The need to balance my time and energy led to me changing from painting large seascapes on canvas to doing mostly works on paper. During lockdown I found myself sorting through pebbles I’d collected from various locations, including Iona, Findhorn, Gardenstown, and Thorntonloch Beach in the Borders, and painting rows of pebbles. Treating them like still life objects rather than landscape elements. Finding a sense of order amidst the chaos.
Row of Pebbles 1-5
Acrylic on canvas
My practice is very materials led, exploring a subject in different mediums and the possibilities of each and the interactions between them.

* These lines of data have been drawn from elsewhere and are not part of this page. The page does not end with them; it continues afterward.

Lemma processDerivedTypes_preserves fuel roots (tm : gmap string TfType)
    log tm' log' k v :
  _ProcessDerivedTypes E fuel roots tm log = Some (tm', log') →
  tm !! k = Some v → tm' !! k = Some v.
Proof.
  revert tm log. induction roots as [|r roots IH]; intros tm log; simpl.
  - by intros [= <- <-].
  - destruct (processRoot E fuel r tm log) as [[tm1 log1]|] eqn:Hroot;
      [|done].
    intros Hrun Hk. eapply IH; [done|].
    by apply (processRoot_spec _ _ _ _ _ _ Hroot).
Qed.

(** When every root is a key of the map, Pass 3 adds only non-empty
    names, mapped to adapter types the map already held. *)
Lemma processDerivedTypes_rooted fuel roots (tm : gmap string TfType)
    log tm' log' :
  _ProcessDerivedTypes E fuel roots tm log = Some (tm', log') →
  (∀ r, r ∈ roots → is_Some (tm !! r)) →
  ∀ k v, tm !! k = None → tm' !! k = Some v →
    k ≠ "" ∧ ∃ k0, tm !! k0 = Some v.
Proof.
  revert tm log. induction roots as [|r roots IH]; intros tm log; simpl.
  - intros [= <- <-] _ k v Hk Hk'. congruence.
  - destruct (processRoot E fuel r tm log) as [[tm1 log1]|] eqn:Hroot;
      [|done].
    intros Hrun Hroots k v Hk Hk'.
    destruct (processRoot_spec _ _ _ _ _ _ Hroot) as [Hkeep Hnew].
    destruct (Hroots r) as [a Ha]; [apply list_elem_of_here|].
    assert (∀ k v, tm1 !! k = Some v → k ≠ "" ∨ tm !! k = Some v) as Hone.
    { intros k1 v1 Hk1. destruct (tm !! k1) as [x|] eqn:Hx.
      - right. apply Hkeep in Hx. congruence.
      - left. destruct (Hnew k1 v1 Hx Hk1) as (_ & _ & [->|?]); [|done].
        congruence. }
    assert (∀ k v, tm1 !! k = Some v → ∃ k0, tm !! k0 = Some v) as Hval.
    { intros k1 v1 Hk1. destruct (tm !! k1) as [x|] eqn:Hx.
      - exists k1. apply Hkeep in Hx as Hx'. congruence.
      - destruct (Hnew k1 v1 Hx Hk1) as (-> & _). rewrite Ha. eauto. }
    destruct (tm1 !! k) as [x|] eqn:Hk1.
    + assert (tm' !! k = Some x) as Hx
        by (eapply processDerivedTypes_preserves; eauto).
      assert (x = v) as -> by congruence.
      split; [|by eapply Hval].
      destruct (Hone k v Hk1); [done|congruence].
    + destruct (IH tm1 log1 Hrun) with (k := k) (v := v)
        as (? & k0 & Hk0); [|done..|].
      { intros r' Hr'.
        destruct (Hroots r') as [y Hy]; [by apply list_elem_of_further|].
        apply Hkeep in Hy. eauto. }
      split; [done|]. by eapply Hval.
Qed.

End DerivedTypes.

(** ** Termination

    On a finite type graph the walk ends: every iteration pops the stack,
    and it pushes at most [D] types, each time for a name of [N] that had
    no entry before. *)

Section Termination.
Variable E : Env.
Variable N : gset string.
Variable D : nat.
Hypothesis Hfin : FiniteGraph E N D.

Lemma unmapped_insert (tm : gmap string TfType) k a :
  k ∈ N → tm !! k = None →
  size (N ∖ dom tm) = S (size (N ∖ dom (<[k := a]> tm))).
Proof.
  intros HN Hk. apply not_elem_of_dom in Hk.
  assert (N ∖ dom tm = {[k]} ∪ N ∖ dom (<[k := a]> tm)) as ->.
  { rewrite dom_insert_L. apply set_eq. intros x.
    rewrite elem_of_union, !elem_of_difference, elem_of_union,
      elem_of_singleton.
    destruct (decide (x = k)) as [->|]; tauto. }
  rewrite size_union, size_singleton; [done|].
  rewrite dom_insert_L. intros x. rewrite elem_of_singleton,
    elem_of_difference, elem_of_union, elem_of_singleton. tauto.
Qed.

Lemma propagate_total fuel r a stack (tm : gmap string TfType) log :
  (∀ d, d ∈ stack → GetSchemaTypeName E d ∈ N) →
  (length stack + D * size (N ∖ dom tm) ≤ fuel)%nat →
  is_Some (propagate E fuel r a stack tm log).
Proof.
  revert stack tm log.
  induction fuel as [|fuel IH]; intros stack tm log Hstack Hfuel.
  - destruct stack; simpl in *; [eauto|lia].
  - destruct stack as [|d stack]; [simpl; eauto|].
    assert (∀ x, x ∈ stack → GetSchemaTypeName E x ∈ N) as Hrest
      by (intros x Hx; by apply Hstack, list_elem_of_further).
    simpl in Hfuel.
    destruct (decide (GetSchemaTypeName E d = "")) as [Hn|Hn].
    { rewrite propagate_unnamed by done. apply IH; [done|lia]. }
    destruct (tm !! GetSchemaTypeName E d) as [y|] eqn:Hd.
    { rewrite propagate_present by eauto. apply IH; [done|lia]. }
    rewrite propagate_absent by done.
    destruct Hfin as [Hnames Hdeg]. apply IH.
    + intros x [Hx|Hx]%elem_of_app; [|by apply Hrest].
      rewrite elem_of_reverse in Hx. by eapply Hnames.
    + rewrite length_app, length_reverse.
      pose proof (Hdeg d).
      rewrite (unmapped_insert tm (GetSchemaTypeName E d) a) in Hfuel;
        [|apply Hstack, list_elem_of_here|done].
      lia.
Qed.

Lemma processRoot_total fuel r (tm : gmap string TfType) log :
  (D + D * size N ≤ fuel)%nat →
  is_Some (processRoot E fuel r tm log).
Proof.
  intros Hfuel. unfold processRoot.
  destruct (IsUnknown (GetTypeFromSchemaTypeName E r)); [eauto|].
  destruct (subscript tm r) as [a tm1]. destruct Hfin as [Hnames Hdeg].
  apply propagate_total.
  - intros d Hd. rewrite elem_of_reverse in Hd. by eapply Hnames.
  - rewrite length_reverse.
    pose proof (Hdeg (GetTypeFromSchemaTypeName E r)).
    assert (size (N ∖ dom tm1) ≤ size N)%nat
      by (apply subseteq_size; intros x [? _]%elem_of_difference; done).
    nia.
Qed.

Lemma processDerivedTypes_total fuel roots (tm : gmap string TfType) log :
  (D + D * size N ≤ fuel)%nat →
  is_Some (_ProcessDerivedTypes E fuel roots tm log).
Proof.
  intros Hfuel. revert tm log.
  induction roots as [|r roots IH]; intros tm log; simpl; [eauto|].
  destruct (processRoot_total fuel r tm log Hfuel) as [[tm1 log1] ->].
  apply IH.
Qed.

(** The constructor returns a registry once the fuel covers the graph. *)
Lemma UsdImagingAdapterRegistry_total fuel :
  (D + D * size N ≤ fuel)%nat →
  is_Some (UsdImagingAdapterRegistry E fuel).
Proof.
  intros Hfuel. unfold UsdImagingAdapterRegistry.
  match goal with
  | |- context [_ProcessDerivedTypes E fuel ?roots ?tm ?log] =>
      destruct (processDerivedTypes_total fuel roots tm log Hfuel)
        as [[tm1 log1] ->]
  end.
  match goal with
  | |- context [_ProcessDerivedTypes E fuel ?roots ?tm ?log] =>
      destruct (processDerivedTypes_total fuel roots tm log Hfuel)
        as [[tm2 log2] ->]
  end.
  eauto.
Qed.

End Termination.

(** ** Shadowing and default roots *)

Section Shadowing.
Variable E : Env.

(** Every named type on the stack has an entry when the walk ends. *)
Lemma propagate_covers fuel r a stack (tm : gmap string TfType) log tm' log' :
  propagate E fuel r a stack tm log = Some (tm', log') →
  ∀ d, d ∈ stack → GetSchemaTypeName E d ≠ "" →
    is_Some (tm' !! GetSchemaTypeName E d).
Proof.
  revert stack tm log.
  induction fuel as [|fuel IH]; intros stack tm log Hrun x Hx Hnamed.
  - destruct stack; simpl in Hrun; [|done]. by apply elem_of_nil in Hx.
  - destruct stack as [|d stack]; [by apply elem_of_nil in Hx|].
    destruct (decide (GetSchemaTypeName E d = "")) as [Hn|Hn].
    { rewrite propagate_unnamed in Hrun by done.
      apply elem_of_cons in Hx as [->|Hx]; [done|]. eauto. }
    destruct (tm !! GetSchemaTypeName E d) as [y|] eqn:Hd.
    { rewrite propagate_present in Hrun by eauto.
      apply elem_of_cons in Hx as [->|Hx]; [|by eauto].
      exists y. by apply (propagate_spec _ _ _ _ _ _ _ _ _ Hrun). }
    rewrite propagate_absent in Hrun by done.
    apply elem_of_cons in Hx as [->|Hx].
    + exists a. apply (propagate_spec _ _ _ _ _ _ _ _ _ Hrun).
      apply lookup_insert_eq.
    + eapply IH; [exact Hrun| |done]. apply elem_of_app. by right.
Qed.

(** Pass 3 over a list of roots is Pass 3 over its first part followed
    by Pass 3 over the rest. *)
Lemma processDerivedTypes_app fuel roots1 roots2 (tm : gmap string TfType)
    log :
  _ProcessDerivedTypes E fuel (roots1 ++ roots2) tm log
  = match _ProcessDerivedTypes E fuel roots1 tm log with
    | Some (tm1, log1) => _ProcessDerivedTypes E fuel roots2 tm1 log1
    | None => None
    end.
Proof.
  revert tm log. induction roots1 as [|r roots1 IH]; intros tm log; [done|].
  simpl. destruct (processRoot E fuel r tm log) as [[tm1 log1]|]; [|done].
  apply IH.
Qed.

(** Each entry a walk adds is the name of an unshadowed type below which
    the walk has descended. *)
Lemma propagate_descends fuel r a stack (tm : gmap string TfType) log
    tm' log' k :
  propagate E fuel r a stack tm log = Some (tm', log') →
  tm !! k = None →
  is_Some (tm' !! k) →
  ∃ d, GetSchemaTypeName E d = k
       ∧ Unshadowed E tm stack d
       ∧ ∀ c, c ∈ GetDirectlyDerivedTypes E d →
              GetSchemaTypeName E c ≠ "" →
              is_Some (tm' !! GetSchemaTypeName E c).
Proof.
  revert stack tm log.
  induction fuel as [|fuel IH]; intros stack tm log Hrun Hk Hk'.
  - destruct stack; simpl in Hrun; [|done]. injection Hrun as <- <-.
    rewrite Hk in Hk'. by destruct Hk'.
  - destruct stack as [|d stack].
    { simpl in Hrun. injection Hrun as <- <-.
      rewrite Hk in Hk'. by destruct Hk'. }
    assert (∀ x, x ∈ stack → Unshadowed E tm (d :: stack) x) as Hrest.
    { intros x Hx. by apply Unshadowed_stack, list_elem_of_further. }
    destruct (decide (GetSchemaTypeName E d = "")) as [Hn|Hn].
    { rewrite propagate_unnamed in Hrun by done.
      destruct (IH _ _ _ Hrun Hk Hk') as (x & <- & Hx & Hcover).
      exists x. repeat split; [|done].
      eapply Unshadowed_weaken; [| |exact Hx]; eauto. }
    destruct (tm !! GetSchemaTypeName E d) as [y|] eqn:Hd.
    { rewrite propagate_present in Hrun by eauto.
      destruct (IH _ _ _ Hrun Hk Hk') as (x & <- & Hx & Hcover).
      exists x. repeat split; [|done].
      eapply Unshadowed_weaken; [| |exact Hx]; eauto. }
    rewrite propagate_absent in Hrun by done.
    destruct (decide (k = GetSchemaTypeName E d)) as [->|Hne].
    + exists d. split; [done|].
      split; [apply Unshadowed_stack, list_elem_of_here|].
      intros c Hc Hnamed.
      eapply (propagate_covers _ _ _ _ _ _ _ _ Hrun); [|done].
      apply elem_of_app. left. by rewrite elem_of_reverse.
    + destruct (IH _ _ _ Hrun) as (x & <- & Hx & Hcover); [|done|].
      { by rewrite lookup_insert_ne. }
      exists x. repeat split; [|done].
      eapply Unshadowed_weaken; [| |exact Hx].
      * intros k0 Hnone. destruct (decide (k0 = GetSchemaTypeName E d))
          as [->|]; [done|].
        by rewrite lookup_insert_ne in Hnone.
      * intros c Hc. apply elem_of_app in Hc as [Hc|Hc]; [|by apply Hrest].
        rewrite elem_of_reverse in Hc.
        apply (Unshadowed_child E tm (d :: stack) d c); [|done..].
        apply Unshadowed_stack, list_elem_of_here.
Qed.

(** What [processRoot] does for a root that resolves to a type, in terms
    of the adapter type read for the root and the map after that read. *)
Lemma processRoot_walk fuel r (tm : gmap string TfType) log tm' log' :
  IsUnknown (GetTypeFromSchemaTypeName E r) = false →
  processRoot E fuel r tm log = Some (tm', log') →
  propagate E fuel r (default TfUnknown (tm !! r))
    (reverse (GetDirectlyDerivedTypes E (GetTypeFromSchemaTypeName E r)))
    (subscript tm r).2 log
  = Some (tm', log').
Proof.
  intros Hvalid. unfold processRoot. rewrite Hvalid.
  rewrite <- subscript_value. by destruct (subscript tm r).
Qed.
Lemma mnist_trains_its_baseline_witness :
  let a := Sample.args false true None None in
  exists m r,
    (AIRonMNIST_init Sample.blank [[0; 0]] [1%nat; 2%nat] [1%nat; 1%nat]
                     SampleMnist.networks Sample.created (-3) 1 3 true
                     (Some 0) false Sample.noise
     = Built m
     /\ use_reinforce a = true
     /\ arg_baseline a = None
     /\ train_step Sample.prior_module m a 0 SampleGraph.variables = Some r)
    /\ n_appearance m = 50%nat
    /\ output_std m = 0.3
    /\ exists rf,
         reinforce r = Some rf
         /\ r_baseline rf
            = Some (BaselineMLP_build (baseline_mlp unit SampleMnist.networks)
                      (Model.obs m) (what m) (where_ m) (presence_prob m))
         /\ r_importance_weight rf
            = Pairwise
                (sub_column (per_sample (loss r))
                   (BaselineMLP_build (baseline_mlp unit SampleMnist.networks)
                      (Model.obs m) (what m) (where_ m) (presence_prob m)))
         /\ r_baseline_loss rf
            = Some (reduce_mean2
                      (map (map Rsqr)
                         (sub_column (per_sample (loss r))
                            (BaselineMLP_build
                               (baseline_mlp unit SampleMnist.networks)
                               (Model.obs m) (what m) (where_ m)
                               (presence_prob m))))).
Proof.
  intro a.
  destruct (AIRModel_init_succeeds unit Sample.blank [[0; 0]] [1%nat; 2%nat] 3
              [1%nat; 1%nat] 50
              (AIRonMNIST_callables SampleMnist.networks (-3) 1) Sample.created
              0.3 true (Some 0) false
              (Some (BaselineMLP_build (baseline_mlp unit SampleMnist.networks)))
              Sample.noise) as [m Hm].
  destruct (train_step_without_prior unit Sample.prior_module m a 0
              SampleGraph.variables eq_refl) as (r & Hstep & _).
  exists m, r. split; [repeat split; assumption |].
  exact (mnist_trains_its_baseline unit Sample.prior_module Sample.blank
           [[0; 0]] [1%nat; 2%nat] [1%nat; 1%nat] SampleMnist.networks
           Sample.created (-3) 1 3 true (Some 0) false Sample.noise m a 0
           SampleGraph.variables r Hm eq_refl eq_refl Hstep).
Defined.

(** ** Soft steps and the glimpses of the model *)




Lemma AIRModel_init_glimpse :
  forall (Hidden : Type) (obs nums : tensor2) (img_size : list nat)
         (max_steps : nat) (glimpse_size : list nat) (n_appearance : nat)
         (f : Callables Hidden) (mk : Created) (output_std : R)
         (discrete_steps : bool) (explore_eps : option R) (debug : bool)
         (self_baseline : option Baseline) (noise : nat -> Noise)
         (m : AIRModel Hidden),
    AIRModel_init obs nums img_size max_steps glimpse_size n_appearance f mk
                  output_std discrete_steps explore_eps debug self_baseline
                  noise = Built m ->
    Model.glimpse m
    = zipWith scale_rows (Model.presence m)
              (map (fun g => map (map sigmoid) g)
                   (map Cell.glimpse
                        (fst (dynamic_rnn (Model.cell m) noise 0
                                (repeat (repeat 0 (length obs)) max_steps)
                                (initial_state (Model.cell m) obs))))).
Proof.
  intros Hidden obs nums img_size max_steps glimpse_size n_appearance f mk
         output_std discrete_steps explore_eps debug self_baseline noise m.
  unfold AIRModel_init.
  destruct (AIRCell_init _ _ _ _ _ _ _ _ _) as [cell |] eqn:Hcell;
    [| discriminate].
  destruct (dynamic_rnn _ _ _ _ _) as [outputs state] eqn:Hrun.
  intros H. injection H as <-. cbn [Model.glimpse Model.presence Model.cell].
  rewrite Hrun. cbn [fst]. rewrite map_map. reflexivity.
Qed.

(** X25: the glimpses the model keeps, the decoded glimpses squashed by a
    sigmoid and gated by presence, have all their entries in [0, 1], for an
    exploration floor of at most 1. *)
Theorem model_glimpses_in_unit_interval :
  forall (Hidden : Type) (obs nums : tensor2) (img_size : list nat)
         (max_steps : nat) (glimpse_size : list nat) (n_appearance : nat)
         (f : Callables Hidden) (mk : Created) (output_std : R)
         (discrete_steps : bool) (explore_eps : option R) (debug : bool)
         (self_baseline : option Baseline) (noise : nat -> Noise)
         (m : AIRModel Hidden),
    floor_at_most_one explore_eps ->
    AIRModel_init obs nums img_size max_steps glimpse_size n_appearance f mk
                  output_std discrete_steps explore_eps debug self_baseline
                  noise = Built m ->
    Forall (Forall (Forall in_unit_interval)) (Model.glimpse m).
Proof.
  intros Hidden obs nums img_size max_steps glimpse_size n_appearance f mk
         output_std discrete_steps explore_eps debug self_baseline noise m
         Hfloor H.
  pose proof (AIRModel_init_glimpse _ _ _ _ _ _ _ _ _ _ _ _ _ _ _ _ H) as Hg.
  apply AIRModel_init_outputs in H.
  destruct H as (cell & outputs & Hcell & Hout & _ & Hp & _).
  assert (Heps : _explore_eps cell = explore_eps).
  { unfold AIRCell_init in Hcell. injection Hcell as <-. reflexivity. }
  assert (Hpresence : Forall (Forall in_unit_interval) (Model.presence m)).
  { rewrite Hp, Forall_map, Hout.
    apply dynamic_rnn_presence.
    - rewrite Heps. exact Hfloor.
    - simpl. apply Forall_forall. intros x Hx.
      apply repeat_spec in Hx. subst x. unfold in_unit_interval. lra. }
  rewrite Hg.
  apply Forall_zipWith. intros ps g Hps Hgl.
  rewrite Forall_forall in Hpresence. specialize (Hpresence ps Hps).
  apply in_map_iff in Hgl. destruct Hgl as (g0 & <- & _).
  unfold scale_rows. apply Forall_zipWith. intros p row Hpin Hrow.
  rewrite Forall_forall in Hpresence. specialize (Hpresence p Hpin).
  apply in_map_iff in Hrow. destruct Hrow as (row0 & <- & _).
  rewrite !Forall_map. apply Forall_forall. intros x _.
  pose proof (sigmoid_in_unit_interval x) as Hs.
  unfold in_unit_interval in *. nra.
Qed.

Lemma model_glimpses_in_unit_interval_witness :
  exists m,
    (floor_at_most_one (Some 0)
     /\ AIRModel_init Sample.blank [[0; 0]] [1%nat; 2%nat] 3 [1%nat; 1%nat] 1
                      Sample.callables Sample.created 1 false (Some 0) false
                      None Sample.noise = Built m)
    /\ Forall (Forall (Forall in_unit_interval)) (Model.glimpse m).
Proof.
  assert (Hfloor : floor_at_most_one (Some 0)) by (simpl; lra).
  destruct (AIRModel_init_succeeds unit Sample.blank [[0; 0]] [1%nat; 2%nat] 3
              [1%nat; 1%nat] 1 Sample.callables Sample.created 1 false (Some 0)
              false None Sample.noise) as [m Hm].
  exists m. split; [split; [exact Hfloor | exact Hm] |].
  exact (model_glimpses_in_unit_interval unit Sample.blank [[0; 0]]
           [1%nat; 2%nat] 3 [1%nat; 1%nat] 1 Sample.callables Sample.created 1
           false (Some 0) false None Sample.noise m Hfloor Hm).
Defined.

I often use ink in a pipette and continuous line drawing as a starting point for a painting. This lets me focus on observation rather than representation, and allows for drawing without the need to break the flow to reload a brush. Painting into this whilst it’s still wet means colours mix and spread with not-entirely predictable or controllable results, like geological processes, and the sea washing in to rearrange pebbles on the beach.
As I started working on paper more, I set myself the personal challenge of using pure watercolour rather than mixed media, because you can’t paint from dark to light, only from light to dark. This led to my concertina sketchbooks with single pebbles on a page, each like a small exercise in colour mixing and control of watercolour.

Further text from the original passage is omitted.